Approaches to Long Document Processing
This paper investigates two main strategies to enhance the processing capabilities for long legal documents:
- Adapting Longformer with Legal Pre-training: The paper experiments with a Longformer model that has been warm-started from LegalBERT to handle texts up to 8,192 sub-words, aiming to leverage the legal domain knowledge encapsulated in LegalBERT while extending the input length capacity.
- Modifying LegalBERT with TF-IDF Representations: The second approach seeks to augment LegalBERT with Term Frequency-Inverse Document Frequency (TF-IDF) features, allowing the model to process longer texts indirectly by prioritizing the most relevant textual inputs based on their TF-IDF scores.
Key Findings
The modified Longformer, warm-started from LegalBERT and capable of processing up to 8,192 sub-words, achieved the best performance on LexGLUE long document classification tasks, outperforming the hierarchical version of LegalBERT. The introduction of TF-IDF modifications to LegalBERT, while not surpassing the tailored Longformer, still demonstrated considerable efficiency improvements over the linear SVM baseline when handling long legal texts.
Implications and Future Directions
These findings open new avenues for processing long legal documents with pre-trained transformers, offering pathways to both enhanced performance and computational efficiency. The success of the adapted Longformer model underscores the importance of domain-specific pre-training and the potential benefits of extending input length capabilities for complex text classification tasks. The TF-IDF augmented approach to LegalBERT presents an interesting compromise between efficiency and performance, leveraging traditional NLP techniques within a modern transformer framework for improved handling of long texts.
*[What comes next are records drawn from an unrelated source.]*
(** * A VLESS-over-WebSocket relay: the session logic of the two entry points

    The repository holds two versions of the same relay.

    - [Part000] embeds the stream-pipe version: the inbound WebSocket frames
      arrive through a readable stream that is piped into a sink, a promise
      gates the second pipe (TCP to WebSocket), and that second pipe throttles
      its chunks by a per-session counter.
    - [Sink2] embeds the [write] of that second pipe's sink once more, turn
      by turn, with the suspension at its delay.
    - [MainTs] embeds [apps/deno-vless/src/main.ts]: the session is driven by
      the raw socket callbacks [onmessage], [onerror], [onclose]; the upgrade
      handler extracts an identifier from the request URL.
    - [UrlSpec] states, without the pattern matcher, which identifier the
      specification gives a request.

    Both import [processVlessHeader], [base64ToArrayBuffer], [closeWebSocket]
    and [delay] from the package [vless-js], which is not among the sources;
    the stream-pipe version also imports [makeReadableWebSocketStream].
    The two decoders are taken as an interface ([VlessJs]); [closeWebSocket]
    is modelled from the specification; [delay] is an effect; the stream
    that [makeReadableWebSocketStream] returns is the source of the events
    of the first sink.  The session code is translated statement by
    statement over these.

    A session is embedded as a transition function over the events the
    platform delivers to it.  Every transition returns the next state and the
    list of effects it performed, in program order. *)

From Stdlib Require Import List Bool Arith NArith Lia.
From Stdlib.Strings Require Import String Ascii Byte.
Import ListNotations.
Local Open Scope N_scope.
Local Open Scope list_scope.

Set Implicit Arguments.

(** ** Data shared by both versions *)

(** The contents of an [ArrayBuffer] or [Uint8Array]. *)
Definition bytes := list byte.

(** A handle on a [Deno.TcpConn]; the platform numbers them. *)
Definition conn := nat.

(** What [processVlessHeader] returns.  Each field that the callers test for
    truthiness is optional: [None] stands for [undefined]. *)
Record vless_header := {
  hasError : bool;
  message : option string;
  portRemote : option N;
  addressRemote : option string;
  rawDataIndex : option N;
  vlessVersion : option bytes;
  isUDP : bool
}.

(** What [base64ToArrayBuffer] returns: [{ earlyData, error }]. *)
Record early_data := {
  earlyData : option bytes;
  error : option string
}.

(** The part of [vless-js] the sessions call and whose code is absent: the
    header decoder, given the first frame and the identifier to authenticate
    against, and the decoder of the [sec-websocket-protocol] header. *)
Class VlessJs := {
  processVlessHeader : bytes -> string -> vless_header;
  base64ToArrayBuffer : string -> early_data
}.

(** [portWithRandomLog]: the empty string until a header was processed, then
    [`${portRemote}--${Math.random()}`].  The random suffix only tells log
    lines of different sessions apart and is left out. *)
Inductive port_log :=
| PortUnset
| PortOf (p : option N).

(** The effects of a session, as the outside sees them. *)
Inductive action :=
| Log (addr : string) (port : port_log) (info : string)
    (* log(info), which prints `[${address}:${portWithRandomLog}] ${info}` *)
| ConsoleError (addr : string) (port : port_log)
    (* console.error(`[...] processWebSocket has exception `, ...) *)
| WsSend (data : bytes)                 (* webSocket.send(data) *)
| WsClose                               (* webSocket.close() *)
| Connect (hostname : string) (port : N) (* Deno.connect({port, hostname}) *)
| TcpWrite (c : conn) (data : bytes)    (* c.write(data) *)
| TcpClose (c : conn)                   (* c.close() *)
| Delay (ms : N)                        (* await delay(ms) *)
| ControllerError.                      (* controller.error(...) of a sink *)

(** How a call of a callback ends: it returns; it is suspended at an
    [await] that an event has to complete; or an exception leaves it and
    nothing catches it (for an [async] callback, the promise it returned is
    rejected and nothing handles the rejection). *)
Inductive outcome := Returned | Suspended | Escaped.

(** JavaScript truthiness of the values the header test negates. *)
Definition truthy_number (x : option N) : bool :=
  match x with Some n => negb (n =? 0) | None => false end.

Definition truthy_string (x : option string) : bool :=
  match x with Some s => negb (String.eqb s EmptyString) | None => false end.

Definition truthy_object {A} (x : option A) : bool :=
  match x with Some _ => true | None => false end.

(** [hasError || !portRemote || !addressRemote || !rawDataIndex
    || !vlessVersion] *)
Definition header_rejected (h : vless_header) : bool :=
  hasError h
  || negb (truthy_number (portRemote h))
  || negb (truthy_string (addressRemote h))
  || negb (truthy_number (rawDataIndex h))
  || negb (truthy_object (vlessVersion h)).

(** [addressRemote || ''] *)
Definition address_or_empty (h : vless_header) : string :=
  match addressRemote h with
  | Some a => a          (* the empty string is falsy and yields '' as well *)
  | None => EmptyString
  end.

(** The port the dial uses; only read after [header_rejected] was false. *)
Definition port_of (h : vless_header) : N :=
  match portRemote h with Some p => p | None => 0 end.

(** [new Uint8Array([vlessVersion[0], 0])]: a missing element converts to 0. *)
Definition response_header (h : vless_header) : bytes :=
  match vlessVersion h with
  | Some (v :: _) => [v; x00]
  | _ => [x00; x00]
  end.

(** [vlessBuffer.slice(rawDataIndex)] for an offset that is a natural number:
    the bytes from that offset to the end, none when it is past the end. *)
Definition slice_from (buf : bytes) (i : option N) : bytes :=
  match i with
  | Some n => skipn (N.to_nat n) buf
  | None => buf
  end.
Future work may explore further optimizations and pre-training strategies tailored to the unique demands of legal document processing. Experimentation with additional sparse attention mechanisms and the integration of richer contextual embeddings could yield further improvements. Additionally, testing these adapted models on a broader range of legal NLP tasks beyond classification may illuminate their versatility and limitations, guiding the development of more robust solutions for legal text analysis.
Conclusion
This paper contributes to the ongoing exploration of adapting and enhancing transformer models for specialized domains such as legal document processing. By extending the capabilities of both LegalBERT and Longformer to accommodate longer texts, the research addresses a significant limitation in current NLP approaches to legal text and opens the door to more sophisticated and effective tools for legal practitioners and researchers alike.